Man Uses Bomb Threat to Ground Estranged Family

Aug. 21, 2006
The man is charged with making a false threat of an explosive device on an aircraft.

A Fort Smith man who hoped to keep his estranged wife and children from boarding a flight to Hawaii called in a bomb threat Tuesday on an airplane at Fort Smith Regional Airport, federal officials said.

Michael Terrell Jackson, 30, appeared in federal court Wednesday on a magistrate's complaint charging him with making a false threat of an explosive device on an aircraft.

U.S. Magistrate Judge Beverly Stites Jones ordered Jackson detained and scheduled a hearing for Aug. 28, Chief Assistant U.S. Attorney Bill Cromwell said. She appointed federal public defender James Pierce to represent him.

Jackson did not enter a plea Wednesday, Cromwell said.

A Transportation Security Administration officer at the airport received a call about 1 p.m. from a person who said, "You have a bomb on two planes going to Texas. Catch them if you can," an affidavit by FBI Special Agent Timmy K. Akins stated.

About 15 minutes later, the affidavit stated, the Transportation Security Administration officer received another call from a person identifying himself as "Vernie Fisher" who said he had a daughter on a flight to Texas and received an anonymous phone call that there was a bomb on the plane.

The Transportation Security Administration officer told investigators that the two callers sounded alike, the affidavit stated.

Passengers on American Airlines Flight 3522 to Dallas-Fort Worth International Airport and their luggage were re-screened, but no bomb was found, airport manager Kent Penney said. The flight took off after a 30-minute delay, he said.

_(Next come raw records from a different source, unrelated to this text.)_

Lemma contextWithValues_passthrough ctx data :
  Deadline (contextWithValues ctx data) = Deadline ctx
  /\ Done (contextWithValues ctx data) = Done ctx
  /\ Err (contextWithValues ctx data) = Err ctx.
Proof. destruct data; cbn; auto. Qed.

(** X19.  Overlays nest: a second overlay on top of a first answers every
    key as one overlay of the two maps with the later bindings in front
    would, so a later value shadows an earlier one and the base context
    answers what neither map holds; deadline, done channel and error are
    those of the base throughout. *)
Theorem contextWithValues_nests ctx (d1 d2 : list (string * any)) :
  (forall key,
     Value (contextWithValues (contextWithValues ctx d1) d2) key
     = Value (contextWithValues ctx (d2 ++ d1)) key)
  /\ Deadline (contextWithValues (contextWithValues ctx d1) d2) = Deadline ctx
  /\ Done (contextWithValues (contextWithValues ctx d1) d2) = Done ctx
  /\ Err (contextWithValues (contextWithValues ctx d1) d2) = Err ctx.
Proof.
  split.
  - intros key. rewrite !contextWithValues_Value.
    destruct key as [k|tag]; [|reflexivity].
    rewrite map_lookup_app. destruct (map_lookup k d2); reflexivity.
  - destruct (contextWithValues_passthrough (contextWithValues ctx d1) d2)
      as [-> [-> ->]].
    apply contextWithValues_passthrough.
Qed.

Section AuthFacts.
Context {World : Type}.

(** X20.  With the default extractor the downstream handler runs under a
    context that answers ["uid"] and ["subject"] with the id and username
    of the requester: the sender of the callback query when there is one,
    whatever the message says, and the sender of the message otherwise.
    Every other key, the deadline, the done channel and the error are those
    of the incoming context. *)
Theorem auth_injects_requester (next : @CtxHandlerFunc World) ctx (st : Store World) u :
  (match UCallbackQuery (update st) with
   | Some q => CbFrom q = u
   | None => exists m, UMessage (update st) = Some m /\ From m = Some u
   end) ->
  exists ctx',
    NewAuthMiddleware DefaultAuthExtractor next ctx st = next ctx' st
    /\ Value ctx' (KeyString "uid") = AnyInt64 (ID u)
    /\ Value ctx' (KeyString "subject") = AnyString (Username u)
    /\ (forall k, k <> "uid" -> k <> "subject" ->
                  Value ctx' (KeyString k) = Value ctx (KeyString k))
    /\ (forall tag, Value ctx' (KeyOther tag) = Value ctx (KeyOther tag))
    /\ Deadline ctx' = Deadline ctx /\ Done ctx' = Done ctx /\ Err ctx' = Err ctx.
Proof.
  intros Hu.
  exists (contextWithValues ctx
            [("uid", AnyInt64 (ID u)); ("subject", AnyString (Username u))]).
  split.
  - unfold NewAuthMiddleware, DefaultAuthExtractor.
    destruct (UCallbackQuery (update st)) as [q|].
    + subst u. reflexivity.
    + destruct Hu as [m [-> ->]]. reflexivity.
  - cbn. repeat split; try reflexivity.
    intros k Hk1 Hk2.
    destruct (String.eqb_spec k "uid"); [contradiction|].
    destruct (String.eqb_spec k "subject"); [contradiction|]. reflexivity.
Qed.

(** X21.  When the update names no requester (no callback query, and no
    message or a message without sender), the default extractor yields no
    claims and downstream runs under the very context that came in; when an
    extractor returns an error, that error is the result and downstream is
    not run. *)
Theorem auth_without_requester_or_on_error :
  (forall (next : @CtxHandlerFunc World) ctx (st : Store World),
     UCallbackQuery (update st) = None ->
     (UMessage (update st) = None
      \/ exists m, UMessage (update st) = Some m /\ From m = None) ->
     NewAuthMiddleware DefaultAuthExtractor next ctx st = next ctx st)
  /\ (forall auth (next : @CtxHandlerFunc World) ctx (st : Store World) info err,
        auth ctx (update st) = (info, Some err) ->
        NewAuthMiddleware auth next ctx st = (Ret (Some err), st)).
Proof.
  split.
  - intros next ctx st Hq Hm. unfold NewAuthMiddleware, DefaultAuthExtractor.
    rewrite Hq. destruct Hm as [->|[m [-> ->]]]; reflexivity.
  - intros auth next ctx st info err H. unfold NewAuthMiddleware.
    rewrite H. reflexivity.
Qed.

End AuthFacts.

Lemma auth_injects_requester_witness :
  exists ctx',
    NewAuthMiddleware DefaultAuthExtractor (fun _ => demo_next) demo_ctx
      (setUpdate demo_both_update demo_store)
    = demo_next (setUpdate demo_both_update demo_store)
    /\ Value ctx' (KeyString "uid") = AnyInt64 4
    /\ Value ctx' (KeyString "subject") = AnyString "bob"
    /\ Value ctx' (KeyString "trace") = AnyString "t-1".
Proof.
  destruct (auth_injects_requester (fun _ => demo_next) demo_ctx
              (setUpdate demo_both_update demo_store) (mkUser 4 "bob") eq_refl)
    as [ctx' [Hrun [Huid [Hsub [Hother _]]]]].
  exists ctx'. split; [exact Hrun|]. split; [exact Huid|]. split; [exact Hsub|].
  rewrite Hother by discriminate. reflexivity.
Defined.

While Akins was conducting interviews at the airport, an airport official received a phone call from an unnamed Jackson relative who said he suspected Jackson had made the bomb threat.

The relative said he had driven Stephanie Jackson and her two children to the airport so they could fly to Hawaii. After the flight delay was announced, Stephanie Jackson phoned him, he said. During the conversation, she said she saw her husband drive by the terminal entrance.

Fort Smith police spotted Michael Jackson driving a black Cadillac near his home at 5300 Wilson St. When they stopped the car, Stephanie Jackson and the two children were also inside.

Stephanie Jackson told investigators she'd called her husband from the airport to say she was leaving him and taking the children. Michael Jackson became hysterical and threatened to kill himself, she said.

She told investigators that her husband asked her if she knew why her flight was delayed and told her that he had called the airport and stopped the flight.